On June of 2017, I got a phone call from Matt’s workplace telling me my husband had been taken to the ER and I should go there immediately. He had fallen at work. I went into action mode and hightailed it to the closest hospital near his workplace. Upon arrival he was conscious and they were running the usual battery of tests they run when someone is in the ER and someone passed out. Several hours later, he was released.
Days later, we were at my parents house visiting. I went to a nursery on Sunday morning to look for a plant and when calling the house I learned Matt had collapsed again. This time we went to the ER where my friend worked. This time they held him overnight and did a barrage of tests. Only to find… nothing.
Thus began our journey of the mysterious illness known as mysterious illness. Our long journey into… knowing nothing.
It’s been nearly two years. We’ve been to Mayo Clinic, to neurologists, cardiologists, psychiatrists, sleep doctors, endocrinologists, you name it. Doctors who care and doctors who look at Matt like he belongs in the loony bin. But no matter what… no real answers.
Light headedness has turned into weakness in the legs. Weakness in the legs has meant falling down. This week it’s turned into uncontrollable tremors which now means falling down continuously.
Somewhere about a year ago, I began to accept that we may never find a diagnosis. I’m not speaking for Matt, just me. That there are zillions of diseases we probably don’t know about and that this is one of those zillions and we may be stuck in the world of traditional western medicine. I wasn’t trying to be negative. Really. Only realistic. We turned a different direction with alternative treatments; acupuncture, functional medicine, nutritionist, chiropractic.
Lots of people have opinions. Guesses. Ideas. All of that has been appreciated, yet here we are two years later with my husband looking worse.
Here we are as I watch him deteriorate, our mutual dreams of a family and a life on hold. I’ve gone through a range of internal dialogue:
“It’s not that bad. It’ll go away. It’s just something mental. Just try to act normal for his sake. Tell him to get off his ass. Don’t fall apart in front of him, he has enough to worry about. It’ll get figured out. It will never get figured out. It will never be over. My life is to just be a nurse maid forever. My life is over.
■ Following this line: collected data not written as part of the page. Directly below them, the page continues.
Lemma replace_skip p r n s : replace_go p r (length n) (n ++ s) = replace_go p r 0 s.
Proof. induction n as [|c n IH]; [done|exact IH]. Qed.
(** Before the first character of the pattern nothing is replaced. *)
Lemma replace_free c p r a s : free_of c a → replace_go (c :: p) r 0 (a ++ s) = a ++ replace_go (c :: p) r 0 s.
Proof.
  induction 1 as [|x a Hx _ IH]; [done|]. cbn [app replace_go].
  destruct (starts_with (c :: p) (x :: a ++ s)) eqn:E; [|by rewrite IH].
  apply starts_with_spec in E as (t & [= <- _]). done.
Qed.
Lemma replace_here c p r s : replace_go (c :: p) r 0 ((c :: p) ++ s) = r ++ replace_go (c :: p) r 0 s.
Proof.
  change ((c :: p) ++ s) with (c :: p ++ s). cbn [replace_go].
  rewrite (proj2 (starts_with_spec (c :: p) (c :: p ++ s))) by (by exists s).
  replace (length (c :: p) - 1) with (length p) by (cbn; lia). by rewrite replace_skip.
Qed.
Lemma replace_elsewhere c p r q s : starts_with (c :: p) ((c :: q) ++ s) = false → free_of c q →
  replace_go (c :: p) r 0 ((c :: q) ++ s) = (c :: q) ++ replace_go (c :: p) r 0 s.
Proof.
  intros Hs Hq. change ((c :: q) ++ s) with (c :: q ++ s) in *. cbn [replace_go]. rewrite Hs.
  rewrite (replace_free c p r q s Hq). done.
Qed.

Lemma digits_prefix a b (s t : str) : digits a → digits b → a ++ 0x3e%N :: s = b ++ 0x3e%N :: t → a = b.
Proof.
  intros [_ Ha] [_ Hb] He. revert b Hb He.
  induction Ha as [|x a Hx _ IH]; intros [|y b] Hb He; [done|..]; cbn in He; injection He as Hc He.
  - apply Forall_cons_1 in Hb as [Hy _]. lia.
  - lia.
  - apply Forall_cons_1 in Hb as [_ Hb]. rewrite Hc. f_equal. by apply IH.
Qed.

Section round_trip.
Context `{CharClass}.

Lemma pieces_cons {A} (f : A → str) p ps : mjoin (f <$> p :: ps) = f p ++ mjoin (f <$> ps).
Proof. done. Qed.

(** The markers of the ids already read back are names again. *)
Definition partly_read (done_ : list DiscordUserId) (p : piece (str * DiscordUserId)) : str :=
  match p with
  | Plain c => [c]
  | Named h => if bool_decide (h.2 ∈ done_) then at_sign :: h.1 else discord_render_mention h.2
  end.
#[local] Arguments partly_read _ !_ /.
Definition readable_handle (h : str * DiscordUserId) : Prop := digits h.2 ∧ free_of less_than h.1.
Definition readable_piece (p : piece (str * DiscordUserId)) : Prop :=
  match p with Plain c => c ≠ less_than | Named h => readable_handle h end.

Lemma marker_cons id : discord_render_mention id = less_than :: (at_sign :: id ++ [0x3e%N]).
Proof. done. Qed.
Lemma marker_tail_free id : digits id → free_of less_than (at_sign :: id ++ [0x3e%N]).
Proof.
  intros [_ Hd]. constructor; [done|]. apply Forall_app. split; [|by constructor].
  eapply Forall_impl; [exact Hd|]. unfold less_than. cbn. lia.
Qed.

(** A marker is replaced in the pieces that carry its id, the other form nowhere. *)
Lemma replace_marker id name done_ ps : digits id → free_of less_than name → Forall readable_piece ps →
  (∀ h, Named h ∈ ps → h.2 = id → h.1 = name) →
  replace_go (discord_render_mention id) (at_sign :: name) 0 (mjoin (partly_read done_ <$> ps))
  = mjoin (partly_read (id :: done_) <$> ps).
Proof.
  intros Hid Hn Hps Hname. rewrite marker_cons. induction Hps as [|p ps Hp Hps IH]; [done|].
  rewrite !pieces_cons. specialize (IH ltac:(intros h Hh; apply Hname; by right)).
  destruct p as [c|h]; cbn [partly_read].
  - rewrite (replace_free less_than _ _ [c]); [by rewrite IH|by constructor].
  - destruct Hp as [Hd Hf]. case_bool_decide as H1; [rewrite bool_decide_true by set_solver|].
    + rewrite replace_free; [by rewrite IH|]. constructor; done.
    + rewrite marker_cons. destruct (decide (h.2 = id)) as [He|He].
      * rewrite bool_decide_true by set_solver. rewrite He, replace_here, IH. do 2 f_equal. symmetry. by apply Hname; [left|].
      * rewrite bool_decide_false by set_solver. rewrite replace_elsewhere; [by rewrite IH| |by apply marker_tail_free].
        destruct (starts_with _ _) eqn:E; [|done]. apply starts_with_spec in E as (t & E). exfalso. apply He.
        cbn in E. injection E as E. rewrite <- !app_assoc in E. by apply (digits_prefix _ _ _ _ Hd Hid E).
Qed.
Lemma replace_nickname id r done_ ps : Forall readable_piece ps →
  replace_go (lit "<@!" ++ id ++ lit ">") r 0 (mjoin (partly_read done_ <$> ps)) = mjoin (partly_read done_ <$> ps).
Proof.
  intros Hps. change (lit "<@!" ++ id ++ lit ">") with (less_than :: (at_sign :: 0x21%N :: id ++ lit ">")).
  induction Hps as [|p ps Hp Hps IH]; [done|]. rewrite pieces_cons. destruct p as [c|h]; cbn [partly_read].
  - rewrite (replace_free less_than _ _ [c]); [by rewrite IH|by constructor].
  - destruct Hp as [Hd Hf]. case_bool_decide.
    + rewrite replace_free; [by rewrite IH|]. constructor; done.
    + rewrite marker_cons, replace_elsewhere; [by rewrite IH| |by apply marker_tail_free].
      destruct (starts_with _ _) eqn:E; [|done]. apply starts_with_spec in E as (t & E). exfalso.
      destruct Hd as [Hne Hall]. destruct (h.2) as [|x l] eqn:E2; [done|]. cbn in E. injection E as E _.
      apply Forall_cons_1 in Hall as [Hx _]. lia.
Qed.

Lemma replaces_read ms done_ ps : Forall readable_piece ps →
  Forall (λ m, digits m.1 ∧ free_of less_than m.2 ∧ ∀ h, Named h ∈ ps → h.2 = m.1 → h.1 = m.2) ms →
  foldl (λ out m, str_replace (lit "<@!" ++ m.1 ++ lit ">") (at_sign :: m.2)
                    (str_replace (lit "<@" ++ m.1 ++ lit ">") (at_sign :: m.2) out))
    (mjoin (partly_read done_ <$> ps)) ms
  = mjoin (partly_read (reverse ms.*1 ++ done_) <$> ps).
Proof.
  intros Hps Hms. revert done_. induction Hms as [|m ms (Hd & Hf & Hn) _ IH]; intros done_; [done|].
  cbn [foldl fmap list_fmap]. rewrite reverse_cons, <- app_assoc. cbn [app]. rewrite <- IH. f_equal.
  change (str_replace (lit "<@" ++ m.1 ++ lit ">")) with (λ r, replace_go (discord_render_mention m.1) r 0).
  change (str_replace (lit "<@!" ++ m.1 ++ lit ">")) with (λ r, replace_go (lit "<@!" ++ m.1 ++ lit ">") r 0).
  cbn beta. by rewrite replace_marker, replace_nickname.
Qed.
Why is happening to my poor husband? Why is this happening to me? Why does western medicine suck so much? Fuck, I am scared out of my mind. Fuck, I am going to lose it. Hold it together, he needs you. Oh just go ahead and fall apart, what’s the point anyway? This is just the new normal, accept it. No no!!! This is NOT normal. We’re gonna find a cure! We’re never gonna find a cure! Maybe we should just do the twitchy dance together in our living room…”
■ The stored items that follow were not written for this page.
(* ===== verification/DiscordBridgeLaws.v ===== *)
(** * What the Discord bridge promises

    A message becomes one addressed row, and at most one trigger for the agent behind the
    bot; everything else it does (people, channels, history) is quiet.  The directory of
    people and the office stay well formed under any faults and interleaving. *)

From Stdlib Require Import ZArith Lia Ascii String.
From stdpp Require Import base gmap list strings sets relations.
From S2P Require Import Prelude Program Types Queue QueueSafety Threads ThreadLaws Colleagues Approvals Office OfficeLaws SendLaws Identity AgentPrompt Decimal Signed ChatText ChatTextLaws ChatPost ChatPostLaws ChatPump DiscordBridge.

(** ** Quiet programs *)

Section quiet.
Context (app : DiscordApp) (bot : DiscordUserId) (m : InboundMessage).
It goes like that, one sweeping thought after another… accompanied by anger, sadness, coolness, humor, numbness, pain, heartbreak, longing, loneliness. All the things.
I talk to my therapist. I talk to my friends. I rely on my spiritual path which is complicated right now itself! (Read my other blog post for details of that)
I try not to talk to Matt too much about how I feel because he does the thing where you go into self-blame mode. That thing where he starts thinking it’s his fault for affecting my life. As though dis-ease is actually ever anyone’s fault. We want to blame someone though. Especially when the answers just don’t exist and you’re left with just space. Open ended space is quite scary for me. Sometimes I would like to blame him and sometime I do blame him. It’s never rational but it comes up. But that self-blaming thing is just evil. That ridiculous pattern where one person goes into beating themselves up and where the other person lets it happen because blaming someone feels better than not having any answers at all. That toxic shit makes everything ten times worse for him and ten times worse for me. Because it’s a sham – in reality, there’s no one to blame.
This is not what I thought life would be like. But we never know what life will really be like. It could be worse, it always could be worse. It could be better too. But however it’s supposed to be, this is just what it is.
My friends gave me advice. One day at a time. I’m trying to take that. Except it sucks when today is a sucky day. Still there’s something comforting about reminding yourself that when your eyes open the next morning and you take a breath as the world comes into focus, anything can happen. So I’ll take the advice. Today is a new day, with new promise and anything can happen.